A MÃO

Marta Leiria

O fato de nossos pais tentarem dissuadir a mim e minha irmã da ideia de que lobisomens existiam não nos fez desistir da busca. Medo de entrar na mata fechada? Claro! Medo das jaguatiricas, das cobras, de nos perder. E de sermos, em algum clarão, atropeladas pelos cavalos selvagens que habitavam os campos do Piquiri, em Cachoeira do Sul. Júlio, o avô paterno, falava que antes eram cerca de quinhentos, mas, com o avanço das plantações de arroz, o número diminuiu bastante. Como ele gostava de nos contar histórias! Os caseiros Pequena e Milton diziam já ter visto o José nesse estado deplorável, transfigurado. Provas concretas? Não tinham e nem pretendiam convencer ninguém.
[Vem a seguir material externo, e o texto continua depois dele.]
(** * DocForge: page-range parsing, range grouping, naming and compression fallback

    A shallow embedding of the pure logic of the DocForge split and compress
    tools:

    - [parsePageRanges] (the SplitFiles component) turns the text typed by the
      user into a list of page numbers;
    - the grouping pass of [createSplitDocuments] (utils/downloadUtils.ts)
      cuts the sorted page list into runs of consecutive pages, one output
      document per run, and names each document from the naming pattern;
    - [createProcessedDocument] (utils/downloadUtils.ts) tries up to four
      pdf-lib save configurations and falls back to the original bytes.

    The later parts add [createMergedDocument], the handlers of the split
    page and the download name of the compress page, and compare the parser
    with the token grammar of the specification.

    Conventions.  A JavaScript string is the list of its UTF-16 code units
    ([jsstring]).  A JavaScript number that holds an integer is a [Z]; the
    value NaN produced by [parseInt] is [None].  Page counts are far below
    2^53, and every comparison the code makes is against [totalPages], so the
    rounding that [parseInt] applies to digit strings longer than 2^53 cannot
    change the outcome of a test: the exact integer and its double are on the
    same side of [totalPages]. *)

From Stdlib Require Import String Ascii DecimalString.
From Stdlib Require DecimalPos.
From Stdlib Require Import ZArith NArith List Bool Lia PrimFloat.
From Stdlib Require Import Sorting.Sorted Sorting.Permutation.
From ExtLib Require Import Structures.Monad Structures.MonadExc.
From ExtLib Require Import Data.Monads.EitherMonad.
Import ListNotations.
Import MonadNotation.
Set Warnings "-inexact-float".
Local Open Scope Z_scope.
Local Open Scope monad_scope.

(** ** JavaScript strings *)

Module JS.

Definition jsstring := list N.

(** An ASCII literal as a JavaScript string. *)
Definition js (s : string) : jsstring :=
  map N_of_ascii (list_ascii_of_string s).
Arguments js s%_string.

Definition comma : N := 44.
Definition hyphen : N := 45.
Definition plus_sign : N := 43.
Definition dot : N := 46.
Definition lineFeed : N := 10.

(** WhiteSpace and LineTerminator code units of ECMAScript: the characters
    that [String.prototype.trim] strips and that [parseInt] skips. *)
Definition isWhiteSpace (c : N) : bool :=
  let c := Z.of_N c in
  (c =? 9) || (c =? 10) || (c =? 11) || (c =? 12) || (c =? 13) || (c =? 32)
  || (c =? 160) || (c =? 5760) || ((8192 <=? c) && (c <=? 8202))
  || (c =? 8232) || (c =? 8233) || (c =? 8239) || (c =? 8287)
  || (c =? 12288) || (c =? 65279).

Fixpoint trimStart (s : jsstring) : jsstring :=
  match s with
  | [] => []
  | c :: r => if isWhiteSpace c then trimStart r else s
  end.

Definition trimEnd (s : jsstring) : jsstring := rev (trimStart (rev s)).

(** [s.trim()] *)
Definition trim (s : jsstring) : jsstring := trimEnd (trimStart s).

(** [s.includes(c)] for a one-character search string. *)
Definition includes (c : N) (s : jsstring) : bool := existsb (N.eqb c) s.

(** [s.split(sep)] for a one-character separator: never empty, and
    [''.split(sep)] is [['']]. *)
Fixpoint split (sep : N) (s : jsstring) : list jsstring :=
  match s with
  | [] => [[]]
  | c :: r =>
      if N.eqb c sep then [] :: split sep r
      else match split sep r with
           | f :: fs => (c :: f) :: fs
           | [] => [[c]]
           end
  end.

(** Value of a code unit as a digit, for radices up to 36. *)
Definition digitValue (c : N) : option Z :=
  let c := Z.of_N c in
  if (48 <=? c) && (c <=? 57) then Some (c - 48)
  else if (97 <=? c) && (c <=? 122) then Some (c - 87)
  else if (65 <=? c) && (c <=? 90) then Some (c - 55)
  else None.

Definition radixDigit (R : Z) (c : N) : option Z :=
  match digitValue c with
  | Some d => if d <? R then Some d else None
  | None => None
  end.

(** The longest prefix of radix-[R] digits. *)
Fixpoint takeDigits (R : Z) (s : jsstring) : list Z :=
  match s with
  | [] => []
  | c :: r =>
      match radixDigit R c with
      | Some d => d :: takeDigits R r
      | None => []
      end
  end.

Definition digitsValue (R : Z) (ds : list Z) : Z :=
  fold_left (fun acc d => acc * R + d) ds 0.

(** [parseInt(s)] with no radix argument (ECMAScript 19.2.5): skip leading
    white space, read an optional sign, switch to radix 16 after a [0x] or
    [0X] prefix, read the longest run of digits and ignore what follows.
    [None] is NaN. *)
Definition parseInt (s : jsstring) : option Z :=
  let s1 := trimStart s in
  let '(sign, s2) :=
    match s1 with
    | c :: r =>
        if N.eqb c hyphen then (-1, r)
        else if N.eqb c plus_sign then (1, r)
        else (1, s1)
    | [] => (1, s1)
    end in
  let '(R, s3) :=
    match s2 with
    | 48%N :: x :: r =>
        if N.eqb x 120 || N.eqb x 88 then (16, r) else (10, s2)
    | _ => (10, s2)
    end in
  match takeDigits R s3 with
  | [] => None
  | ds => Some (sign * digitsValue R ds)
  end.

(** [new Set(xs)] spread back into an array: the first occurrence of every
    value, in insertion order. *)
Definition setAdd (seen : list Z) (x : Z) : list Z :=
  if existsb (Z.eqb x) seen then seen else seen ++ [x].

Definition setOf (xs : list Z) : list Z := fold_left setAdd xs [].

(** [xs.sort((a, b) => a - b)]: a stable ascending sort. *)
Fixpoint insertAsc (x : Z) (l : list Z) : list Z :=
  match l with
  | [] => [x]
  | y :: r => if x <=? y then x :: l else y :: insertAsc x r
  end.

Definition sortAsc (xs : list Z) : list Z := fold_right insertAsc [] xs.

Fixpoint startsWith (prefix s : jsstring) : bool :=
  match prefix, s with
  | [], _ => true
  | _ :: _, [] => false
  | a :: p, b :: r => N.eqb a b && startsWith p r
  end.

(** [s.replace(search, replacement)] with a string pattern: only the first
    occurrence is replaced.  The replacement strings used here are made of
    digits and hyphens, so no [$] pattern is ever expanded. *)
Fixpoint replace (search replacement s : jsstring) : jsstring :=
  if startsWith search s then replacement ++ skipn (length search) s
  else match s with
       | [] => []
       | c :: r => c :: replace search replacement r
       end.

(** [n.toString()] for an integer below 10^21: its decimal digits. *)
Definition toString (n : Z) : jsstring :=
  js (NilZero.string_of_int (Z.to_int n)).

(** [xs.join(sep)] *)
Fixpoint join (sep : jsstring) (xs : list jsstring) : jsstring :=
  match xs with
  | [] => []
  | [x] => x
  | x :: r => x ++ sep ++ join sep r
  end.

(** [xs.slice(a, b)] for non-negative integer bounds. *)
Definition slice {A} (xs : list A) (a b : nat) : list A :=
  firstn (b - a) (skipn a xs).

(** [Math.ceil(a / b)] for non-negative integers and [b > 0]. *)
Definition ceilDiv (a b : nat) : nat := ((a + b - 1) / b)%nat.

(** [xs.map((x, index) => f(x, index))] *)
Fixpoint mapFrom {A B : Type} (f : A -> nat -> B) (index : nat) (xs : list A)
    : list B :=
  match xs with
  | [] => []
  | x :: r => f x index :: mapFrom f (S index) r
  end.

Definition mapi {A B : Type} (f : A -> nat -> B) (xs : list A) : list B :=
  mapFrom f 0 xs.

(** [a === b] on strings. *)
Fixpoint strictEq (a b : jsstring) : bool :=
  match a, b with
  | [], [] => true
  | x :: a', y :: b' => N.eqb x y && strictEq a' b'
  | _, _ => false
  end.

(** [s || fallback]: the empty string is the only falsy string. *)
Definition orElse (s fallback : jsstring) : jsstring :=
  match s with
  | [] => fallback
  | _ => s
  end.

(** [Math.max(a, b)] on two numbers that are not NaN. *)
Definition mathMax (a b : float) : float :=
  if PrimFloat.ltb a b then b else a.

(** [xs.pop()] on a fresh array: its last element. *)
Definition pop (xs : list jsstring) : jsstring := last xs [].

End JS.

Import JS.

(** ** The page-range parser (SplitFiles component) *)

(** The pages pushed by [for (let i = start; i <= end; i++) pages.push(i)]:
    the body runs [end - start + 1] times when [start <= end], and not at
    all otherwise. *)
Fixpoint pagesFrom (n : nat) (i : Z) : list Z :=
  match n with
  | O => []
  | S k => i :: pagesFrom k (i + 1)
  end.

Definition span (first last : Z) : list Z :=
  pagesFrom (Z.to_nat (last - first + 1)) first.

(** The body of the [for (const range of ranges)] loop: the pages one token
    pushes.  A missing second field would destructure to [undefined], which
    [isNaN] rejects. *)
Definition tokenPages (totalPages : Z) (range : jsstring) : list Z :=
  if includes hyphen range then
    match map (fun n => parseInt (trim n)) (split hyphen range) with
    | Some start :: Some end_ :: _ =>
        if (0 <? start) && (end_ <=? totalPages) && (start <=? end_)
        then span start end_
        else []
    | _ => []
    end
  else
    match parseInt range with
    | Some page =>
        if (0 <? page) && (page <=? totalPages) then [page] else []
    | None => []
    end.

Definition tokens (rangeStr : jsstring) : list jsstring :=
  map trim (split comma rangeStr).

Definition parsePageRanges (totalPages : Z) (rangeStr : jsstring) : list Z :=
  let ranges := tokens rangeStr in
  let pages :=
    fold_left (fun pages range => pages ++ tokenPages totalPages range)
              ranges [] in
  sortAsc (setOf pages).

(** ** Grouping consecutive pages (createSplitDocuments) *)

(** The two arrays the [forEach] callback updates. *)
Record GroupState := mkGroupState {
  ranges : list (list Z);
  currentRange : list Z
}.

(** [if (currentRange.length > 0) ranges.push([...currentRange])] *)
Definition pushCurrent (st : GroupState) : list (list Z) :=
  if (0 <? length (currentRange st))%nat
  then ranges st ++ [currentRange st]
  else ranges st.

(** The callback of [sortedPages.forEach((page, index) => ...)]. *)
Definition groupStep (totalPages : Z) (sortedPages : list Z)
    (st : GroupState) (page : Z) (index : nat) : GroupState :=
  let pageIndex := page - 1 in
  if (pageIndex <? 0) || (pageIndex >=? totalPages) then st
  else if (index =? 0)%nat
          || negb (page =? nth (index - 1) sortedPages 0 + 1)
  then mkGroupState (pushCurrent st) [page]
  else mkGroupState (ranges st) (currentRange st ++ [page]).

(** [xs.forEach(f)], the callback receiving the element and its index. *)
Fixpoint forEachFrom {St : Type} (f : St -> Z -> nat -> St)
    (index : nat) (xs : list Z) (st : St) : St :=
  match xs with
  | [] => st
  | x :: r => forEachFrom f (S index) r (f st x index)
  end.

(** Lines 432-464: sort, group, push the last range. *)
Definition groupPages (totalPages : Z) (pageNumbers : list Z)
    : list (list Z) :=
  let sortedPages := sortAsc pageNumbers in
  let st :=
    forEachFrom (groupStep totalPages sortedPages) 0 sortedPages
                (mkGroupState [] []) in
  pushCurrent st.

(** A range is kept as the array of its pages; its bounds are [range[0]]
    and [range[range.length - 1]]. *)
Definition rangeStart (range : list Z) : Z := nth 0 range 0.
Definition rangeEnd (range : list Z) : Z := nth (length range - 1) range 0.

(** The grouping seen as a sequence of [(start, end)] pairs. *)
Definition compact (totalPages : Z) (selection : list Z) : list (Z * Z) :=
  map (fun range => (rangeStart range, rangeEnd range))
      (groupPages totalPages selection).

(** The pages covered by a sequence of [(start, end)] pairs. *)
Definition flatten (rs : list (Z * Z)) : list Z :=
  flat_map (fun r => span (fst r) (snd r)) rs.

(** ** Output naming (lines 481-488) *)

Definition placeholder : jsstring := js "{n}".

Definition rangeFileName (namingPattern : jsstring) (range : list Z)
    : jsstring :=
  if (length range =? 1)%nat
  then replace placeholder (toString (rangeStart range)) namingPattern
  else replace placeholder
         (toString (rangeStart range) ++ js "-" ++ toString (rangeEnd range))
         namingPattern.

(** ** Files, blobs and the PDF library *)

Definition bytes := list N.

Record File := mkFile {
  name : jsstring;
  type : jsstring;
  content : bytes          (* what [arrayBuffer()] resolves to *)
}.

(** The single part a blob is built from: a byte buffer or a string. *)
Inductive BlobPart :=
| PartBuffer (b : bytes)
| PartString (s : jsstring).

Record Blob := mkBlob {
  blobPart : BlobPart;
  blobType : jsstring
}.

Record SplitFile := mkSplitFile {
  splitName : jsstring;
  splitContent : Blob
}.

Record LoadOptions := mkLoadOptions {
  loadUpdateMetadata : bool;
  ignoreEncryption : bool;
  throwOnInvalidObject : bool
}.

Record SaveOptions := mkSaveOptions {
  useObjectStreams : bool;
  addDefaultPage : bool;
  compress : bool;
  updateMetadata : bool;
  objectsPerTick : Z;
  compressStreams : bool;
  compressImages : bool;
  imageCompression : jsstring;
  imageQuality : float;
  downsampleImages : option bool;
  maxImageSize : option Z
}.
Nos finais de semana do verão, toda a família se reunia em volta do fogão à lenha para saborear feijão, mogango caramelado, canjiga doce e outros quitutes preparados pela vó Norica. Adorávamos colher amora e butiá do pé, tomar banho no açude e, claro, cavalgar. Na sexta-feira, véspera do final de semana em que toda a família estaria presente, poderíamos matar a saudade dos primos. Era preciso que o tempo passasse logo e nos entretemos com os cavalos o dia inteirinho. Sabia onde o pai guardava a máquina fotográfica, dispensei a autorização e fui me ocupar do registro do que víamos pelo caminho: flores, árvores, pássaros. Eu era melhor nessa parte, e minha irmã, na condução dos cavalos. Eu ficava sempre para trás tentando, em vão, acompanhar seu destemido passo. Fomos até a venda buscar farinha e melado a pedido do vô. Essa mistura era das nossas sobremesas favoritas, ao lado das rapadurinhas de leite e da goiabada com queijo preparadas pela vó.

Quando o dono do armazém nos alcançou a farinha e o melado, uma mão muito estranha pousou sobre o balcão e largou ali umas notas amassadas. Era toda retorcida, parecia um galho pronto para se desprender da árvore, bem distante da forma natural do membro do corpo, com uns chumaços de pelos escuros. As unhas, compridas, afiadas e pretas por baixo. A noite se avizinhava e, embora os lampiões já estivessem acesos, não dava para ver direito o que era. O dono da venda falou baixinho: “Vê lá o que tu vai fazer, José! Amanhã cedo a lua cheia já se foi e tu vai te arrepender, não te esquece do julgamento no Juízo Final!”. O resto não ouvimos bem, mas era sobre galinha ao molho pardo. E jogou ali em cima a ave ainda quente que acabara de matar, cortando o pescoço bem na nossa frente. Ficamos atônitas, nunca tínhamos encontrado com o José. Embora com o corpo inteiro tremendo, não podia sair dali assim, sem a prova. Ao fazer menção de pegar a máquina fotográfica, aquela mão estranha tocou de leve na minha. E uma voz que parecia vir das profundezas disse: “Não”. Corremos aos tropeços dali. Encontramos nossos cavalos em polvorosa, como se tivessem visto algo de outro mundo. Mas apenas o silêncio se fazia presente lá fora.